(11 May 2016) Primary Research Group surveyed college and university and other research libraries in the United Kingdom and United States to find out more about their approach to data curation. Ten libraries were surveyed in each country. Two non-academic libraries with profiles similar to academic libraries were also included.
The study presents a broad range of data on budgets, staffing, assessment, technology use, interdepartmental cooperation, metadata development, data security, discovery tools, marketing, archiving, data preservation and other aspects of data curation management. Some of the participating institutions include: Tulane, Syracuse University, the University of New Mexico, Imperial College London, the University of Edinburgh, the University of Bath, Pacific Northwest National Laboratory, the University of London, the Center for Research Libraries and Arizona State University.
Just a few of the 108 page report’s many findings are that:
The majority of libraries (70%) surveyed assisted faculty with advice on how to develop data management plans for grants or personal use.
- ·For 30% of the UK libraries surveyed, data curation was a line item in the library budget.
The mean average percentage of overall data management staff time spent on the development of metadata and other cataloguing issues was 31 per cent.
- ·PRG asked about the number of grant proposals that had been reviewed or contributed to by data curation office or service in the past year.
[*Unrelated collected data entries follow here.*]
Lemma bumps_flush debug d s r s' r' : flush_pending_release debug s r = Ok (s', r') -> bumps d s s'.
Proof.
  unfold flush_pending_release. destruct (release _ _ _ _) eqn:E; cbn; [|done].
  intros ?; simplify_eq. by eapply bumps_release.
Qed.

Lemma bumps_consume debug d s r b s' r' : consume debug s r b = Ok (s', r') -> bumps d s s'.
Proof.
  unfold consume. destruct (debug_assert _ _ _); cbn [mbind result_bind]; [|done].
  destruct (ok_or _ _); cbn [mbind result_bind]; [|done].
  case_match; [apply bumps_flush|intros ?; simplify_eq; apply bumps_refl].
Qed.

Lemma bumps_reserve d s d0 av req mf s' r : reserve_locked s d0 av req mf = Ok (s', r) -> bumps d s s'.
Proof.
  unfold reserve_locked. intros H. destruct (negb _); simplify_eq; [apply bumps_refl|].
  destruct (0 <? req)%Z; [|simplify_eq; apply bumps_refl].
  destruct (u64_checked_add _ _); cbn in H; simplify_eq.
  apply bumps_bump. intros Hne. by rewrite lookup_insert_ne.
Qed.

Lemma bumps_exec debug d a s s' : exec debug a s = Some (Ok s') -> bumps d (shared s) (shared s').
Proof.
  intros H. destruct a as [i d0 req mf|i id ad mf|i|i oc|id b|id]; cbn in H.
  - apply start_live in H as [_ ->]. apply bumps_refl.
  - destruct (live s !! id) as [r|]; [|done]. cbn in H.
    unfold reserved_space_is_available_async in H.
    destruct (flush_pending_release _ _ _) as [[st r']|] eqn:Ef; [|done].
    apply (bumps_flush _ d) in Ef. destruct (negb _).
    + destruct (unused _ _); by simplify_eq.
    + by apply start_live in H as [_ ->].
  - destruct (requests s !! i) as [q|]; [|done]. cbn in H.
    destruct (rq_pc q); simplify_eq; [unfold observe_revision; destruct (rq_left q); apply bumps_refl|].
    unfold decide_request, reserve_on_device, reserved_space_is_available_on_device in H.
    destruct (rq_goal q), (negb _); simplify_eq; try apply bumps_refl.
    destruct (reserve_locked _ _ _ _ _) as [[st [r|]]|] eqn:Er; cbn in H; simplify_eq;
      [|apply bumps_refl].
    by apply (bumps_reserve d) in Er.
  - destruct (requests s !! i) as [q|]; [|done]. cbn in H.
    destruct (rq_pc q); simplify_eq. destruct (available_space oc); apply bumps_refl.
  - destruct (live s !! id) as [r|]; [|done]. cbn in H.
    destruct (consume _ _ _ _) as [[st r']|] eqn:Ef; simplify_eq. by apply (bumps_consume _ d) in Ef.
  - destruct (live s !! id) as [r|]; [|done]. cbn in H. unfold drop in H.
    destruct (ok_or _ _); cbn [mbind result_bind] in H; [|done].
    destruct (release _ _ _ _) as [st|] eqn:Ef; simplify_eq. by apply (bumps_release _ d) in Ef.
Qed.

(** Along a run a device's revision moves on by the number of changes. *)
Lemma run_revision debug d acts s s' :
  run debug acts s = Some s' ->
  (revision_of (shared s') d = revision_of (shared s) d /\
   forall pre post sm, acts = pre ++ post -> run debug pre s = Some sm ->
     reserved (shared sm) !! d = reserved (shared s) !! d) \/
  exists k, (1 <= k <= Z.of_nat (length acts))%Z /\
            revision_of (shared s') d = ((revision_of (shared s) d + k) mod (U64_MAX + 1))%Z.
Proof.
  revert s. induction acts as [|a acts IH]; intros s H; cbn in H.
  { simplify_eq. left. split; [done|]. intros pre post sm E Hr.
    symmetry in E. apply app_nil in E as [-> _]. cbn in Hr. by simplify_eq. }
  destruct (exec debug a s) as [[s1|]|] eqn:E; [|done..].
  destruct (bumps_exec _ d _ _ _ E) as [[Hm Hr]|Hr], (IH _ H) as [[Hr' Hp]|(k & Hk & Hr')].
  - left. split; [congruence|]. intros [|b pre] post sm Ea Hrun; cbn in Hrun; [by simplify_eq|].
    injection Ea as <- Ea. rewrite E in Hrun. rewrite (Hp _ _ _ Ea Hrun). done.
  - right. exists k. cbn [length]. split; [lia|]. congruence.
  - right. exists 1%Z. cbn [length]. split; [lia|]. by rewrite Hr', Hr.
  - right. exists (1 + k)%Z. cbn [length]. split; [lia|].
    rewrite Hr', Hr. unfold u64_wrapping_add. rewrite Z.add_mod_idemp_l by done.
    f_equal. lia.
Qed.

(** The revision is a sound witness that the snapshot is still good: when, after
    any run of fewer than 2^64 actions of the other requests and reservations, a
    request finds the revision it observed, the device's account was the same in
    every state in between, in particular when the file system was probed.  (The
    revision wraps, so the bound is needed.) *)
Lemma snapshot_stable debug d acts s s' pre post sm :
  run debug acts s = Some s' -> (Z.of_nat (length acts) <= U64_MAX)%Z ->
  revision_of (shared s') d = revision_of (shared s) d ->
  acts = pre ++ post -> run debug pre s = Some sm ->
  held (shared sm) d = held (shared s) d.
Proof.
  intros H Hlen Hrev Ha Hpre. unfold held.
  destruct (run_revision _ d _ _ _ H) as [[_ Hp]|(k & Hk & Hr)]; [by rewrite (Hp _ _ _ Ha Hpre)|].
  exfalso. rewrite Hrev in Hr. unfold U64_MAX in *.
  pose proof (Z.div_mod (revision_of (shared s) d + k) (18446744073709551615 + 1) ltac:(lia)) as Hdm.
  rewrite <- Hr in Hdm.
  pose proof (Z.mod_pos_bound (revision_of (shared s) d + k) (18446744073709551615 + 1) ltac:(lia)).
  nia.
Qed.
(* ===== verification/ListSort.v ===== *)
(** * The interruptible stable sort of directory listings

    [stable_sort_by_interruptible] and [compare_path_items] of
    [src/server/listing.rs]: a bottom-up merge sort of indices that polls for
    cancellation every 256 units of work, inverts the resulting permutation and
    applies it to the items in place, cycle by cycle.

    Positions are natural numbers: a Rust slice has at most [isize::MAX]
    elements, so the saturating additions and doublings of the code, all of them
    cut off at the length, never differ from the exact ones.  Indexing out of
    range is the value [Panicked], and loops carry fuel; both are shown not to
    occur. *)

From S2P Require Import Prelude.

Module ListSort.

Inductive InterruptibleSortFailure : Type := Interrupted | Allocation.

(** How a run ends without a result. *)
Inductive Stop : Type :=
| Failed (f : InterruptibleSortFailure)
| Panicked
| OutOfFuel.

Definition INTERRUPT_CHECK_INTERVAL : nat := 256.

(** [work_since_check], and how often [active] has been called. *)
Record Ticks : Type := { work_since_check : nat; polls : nat }.

Definition get {A} (l : list A) (i : nat) : result Stop A := ok_or (l !! i) Panicked.

(** [l\[i\] = x] and [l.swap(i, j)] *)
Definition set {A} (l : list A) (i : nat) (x : A) : result Stop (list A) :=
  _ ← get l i; Ok (<[i := x]> l).
Definition swap {A} (l : list A) (i j : nat) : result Stop (list A) :=
  x ← get l i; y ← get l j; Ok (<[i := y]> (<[j := x]> l)).

Section sort.
Context {T : Type} (compare : T -> T -> comparison) (active : nat -> bool).

Definition poll (st : Ticks) : result Stop Ticks :=
  if active (polls st) then
    Ok {| work_since_check := work_since_check st; polls := S (polls st) |}
  else Err (Failed Interrupted).

(** One unit of work. *)
Definition tick (st : Ticks) : result Stop Ticks :=
  let work := S (work_since_check st) in
  if (INTERRUPT_CHECK_INTERVAL <=? work)%nat then
    st ← poll st; Ok {| work_since_check := 0; polls := polls st |}
  else Ok {| work_since_check := work; polls := polls st |}.

(** [for index in 0..len], from [index] on. *)
Fixpoint fill (n index : nat) (current : list nat) (st : Ticks) : result Stop (list nat * Ticks) :=
  match n with
  | O => Ok (current, st)
  | S n => st ← tick st; fill n (S index) (current ++ [index]) st
  end.

(** [take_left], with the short-circuits of the code. *)
Definition take_left (values : list T) (current : list nat) (left middle right stop : nat)
    : result Stop bool :=
  if (right =? stop)%nat then Ok true
  else if (left <? middle)%nat then
    i ← get current left; x ← get values i;
    j ← get current right; y ← get values j;
    Ok (bool_decide (compare x y <> Gt))
  else Ok false.

(** [while left < middle || right < end] *)
Fixpoint merge_runs (fuel : nat) (values : list T) (current : list nat)
    (left middle right stop : nat) (next : list nat) (st : Ticks) : result Stop (list nat * Ticks) :=
  if ((left <? middle)%nat || (right <? stop)%nat) then
    match fuel with
    | O => Err OutOfFuel
    | S fuel =>
        st ← tick st;
        b ← take_left values current left middle right stop;
        if b : bool then
          i ← get current left;
          merge_runs fuel values current (S left) middle right stop (next ++ [i]) st
        else
          j ← get current right;
          merge_runs fuel values current left middle (S right) stop (next ++ [j]) st
    end
  else Ok (next, st).

(** [while start < len] *)
Fixpoint merge_pass (fuel : nat) (values : list T) (current : list nat) (width start : nat)
    (next : list nat) (st : Ticks) : result Stop (list nat * Ticks) :=
  let len := length values in
  if (start <? len)%nat then
    match fuel with
    | O => Err OutOfFuel
    | S fuel =>
        let middle := Nat.min (start + width) len in
        let stop := Nat.min (start + width * 2) len in
        '(next, st) ← merge_runs len values current start middle middle stop next st;
        merge_pass fuel values current width stop next st
    end
  else Ok (next, st).

(** [while width < len] *)
Fixpoint merge_passes (fuel : nat) (values : list T) (current : list nat) (width : nat) (st : Ticks)
    : result Stop (list nat * Ticks) :=
  if (width <? length values)%nat then
    match fuel with
    | O => Err OutOfFuel
    | S fuel =>
        '(next, st) ← merge_pass (length values) values current width 0 [] st;
        merge_passes fuel values next (width * 2) st
    end
  else Ok (current, st).

(** [for (new_position, &old_position) in current.iter().enumerate()] *)
Fixpoint invert (current : list nat) (new_position : nat) (next : list nat) (st : Ticks)
    : result Stop (list nat * Ticks) :=
  match current with
  | [] => Ok (next, st)
  | old_position :: current =>
      st ← tick st;
      next ← set next old_position new_position;
      invert current (S new_position) next st
  end.

(** [while next\[position\] != position]; the items are changed in place, so
    they are returned whatever happens. *)
Fixpoint rotate (fuel : nat) (values : list T) (next : list nat) (position : nat) (st : Ticks)
    : list T * result Stop (list nat * Ticks) :=
  match get next position with
  | Err e => (values, Err e)
  | Ok destination =>
      if (destination =? position)%nat then (values, Ok (next, st))
      else
        match fuel with
        | O => (values, Err OutOfFuel)
        | S fuel =>
            match tick st with
            | Err e => (values, Err e)
            | Ok st =>
                match swap values position destination with
                | Err e => (values, Err e)
                | Ok values =>
                    match swap next position destination with
                    | Err e => (values, Err e)
                    | Ok next => rotate fuel values next position st
                    end
                end
            end
        end
  end.

(** [for position in 0..len], from [position] on. *)
Fixpoint apply_cycles (n : nat) (values : list T) (next : list nat) (position : nat) (st : Ticks)
    : list T * result Stop Ticks :=
  match n with
  | O => (values, Ok st)
  | S n =>
      match rotate (length values) values next position st with
      | (values, Ok (next, st)) => apply_cycles n values next (S position) st
      | (values, Err e) => (values, Err e)
      end
  end.

(** The phases that leave the items alone: the inverse of the sorting
    permutation. *)
Definition destinations (reserve_current reserve_next : bool) (values : list T) (st : Ticks)
    : result Stop (list nat * Ticks) :=
  let len := length values in
  _ ← ensure reserve_current (Failed Allocation);
  '(current, st) ← fill len 0 [] st;
  _ ← ensure reserve_next (Failed Allocation);
  '(current, st) ← merge_passes len values current 1 st;
  invert current 0 (replicate len 0) st.

(** [reserve_current] and [reserve_next]: whether the two allocations succeed. *)
Definition stable_sort_by_interruptible (reserve_current reserve_next : bool) (values : list T)
    : list T * result Stop unit :=
  match poll {| work_since_check := 0; polls := 0 |} with
  | Err e => (values, Err e)
  | Ok st =>
      if (length values <? 2)%nat then (values, Ok tt)
      else
        match destinations reserve_current reserve_next values st with
        | Err e => (values, Err e)
        | Ok (next, st) =>
            match apply_cycles (length values) values next 0 st with
            | (values, Err e) => (values, Err e)
            | (values, Ok st) => (values, _ ← poll st; Ok tt)
            end
        end
  end.
End sort.

(** ** Runs that may be interrupted *)

(** The three-way comparison of a total preorder: what [Ordering]-returning
    closures have to satisfy. *)
Class PreorderCmp {T} (compare : T -> T -> comparison) : Prop := {
  pre_opp : forall a b, compare b a = CompOpp (compare a b);
  pre_trans : forall a b c, compare a b <> Gt -> compare b c <> Gt -> compare a c <> Gt }.

Section proofs.
Context {T : Type} (compare : T -> T -> comparison) (active : nat -> bool).

(** The run ends with a result satisfying [P], or was interrupted because a
    poll said so; it neither panics nor runs out of fuel. *)
Definition ends {A} (P : A -> Prop) (r : result Stop A) : Prop :=
  match r with
  | Ok a => P a
  | Err e => e = Failed Interrupted /\ exists n, active n = false
  end.

Lemma ends_bind {A B} (Q : A -> Prop) (P : B -> Prop) m (f : A -> result Stop B) :
  ends Q m -> (forall a, Q a -> ends P (f a)) -> ends P (m ≫= f).
Proof. destruct m; cbn; auto. Qed.

Lemma ends_mono {A} (Q P : A -> Prop) r : ends Q r -> (forall a, Q a -> P a) -> ends P r.
Proof. destruct r; cbn; auto. Qed.

Lemma get_ends {A} (P : A -> Prop) l i x : l !! i = Some x -> P x -> ends P (get l i).
Proof. unfold get. by intros ->. Qed.

Lemma poll_ends st : ends (fun _ => True) (poll active st).
Proof. unfold poll. destruct (active (polls st)) eqn:E; cbn; eauto. Qed.

Lemma tick_ends st : ends (fun _ => True) (tick active st).
Proof.
  unfold tick. case_match; [|done]. eapply ends_bind; [apply poll_ends|done].
Qed.

Lemma fill_ends n index current st :
  ends (fun r => r.1 = current ++ seq index n) (fill active n index current st).
Proof.
  revert index current st. induction n as [|n IH]; intros index current st; cbn.
  - by rewrite app_nil_r.
  - eapply ends_bind; [apply tick_ends|]. intros st' _.
    eapply ends_mono; [apply IH|]. intros [out st2] ->. by rewrite <- app_assoc.
Qed.

(** ** Merging *)

Context (values : list T).

(** The order the sort produces: by [compare], and by original position where
    that says equal. *)
Definition before (i j : nat) : Prop :=
  exists x y, values !! i = Some x /\ values !! j = Some y /\
              (compare x y = Lt \/ (compare x y = Eq /\ (i < j)%nat)).

Context `{!PreorderCmp compare}.
(* ===== verification/ListSnapshot.v ===== *)
(** * The listing snapshot cache

    [src/server/listing/snapshot.rs]: a directory listing with more entries than
    fit a page is kept as an immutable snapshot, and a signed cursor names the
    snapshot and the offset of the next page.  The cache is bounded in number and
    bytes, globally and per owner, and evicts the oldest snapshots first.

    Instants are nanoseconds.  SHA-256 and base64 are libraries of the program and
    parameters here. *)

From S2P Require Import Prelude Paths ListSort.

Module ListSnapshot.

Definition MAX_CACHED_LIST_SNAPSHOTS : Z := 32.
Definition MAX_CACHED_LIST_SNAPSHOT_BYTES : Z := 67108864.
Definition MAX_CACHED_LIST_SNAPSHOTS_PER_OWNER : Z := 8.
Definition MAX_CACHED_LIST_SNAPSHOT_BYTES_PER_OWNER : Z := 33554432.
Definition LIST_SNAPSHOT_TTL : Z := 120000000000.

Record DirectorySnapshot : Type := {
  ds_device : Z; ds_inode : Z;
  ds_mtime : Z; ds_mtime_nanoseconds : Z;
  ds_ctime : Z; ds_ctime_nanoseconds : Z }.
#[global] Instance DirectorySnapshot_eq_dec : EqDecision DirectorySnapshot.
Proof. solve_decision. Defined.

Record ListSnapshotBinding : Type := {
  owner : bytes;
  path : bytes;
  directory : DirectorySnapshot;
  sort : bytes;
  order : bytes;
  query : bytes;
  limit : Z }.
The mean average was 15.38. However, the numbers were much higher in the United States than in the UK. US libraries reported a mean average of 21.4 compared to 5.33.
Institutions cited by survey participants for having particularly admirable data curation services were: Edinburgh, Bristol, Cambridge, Leeds, Oxford, Southampton and Loughborough universities in the UK and Purdue, Johns Hopkins, Michigan, Illinois, California, Minnesota and Oregon universities in the United States.
More here.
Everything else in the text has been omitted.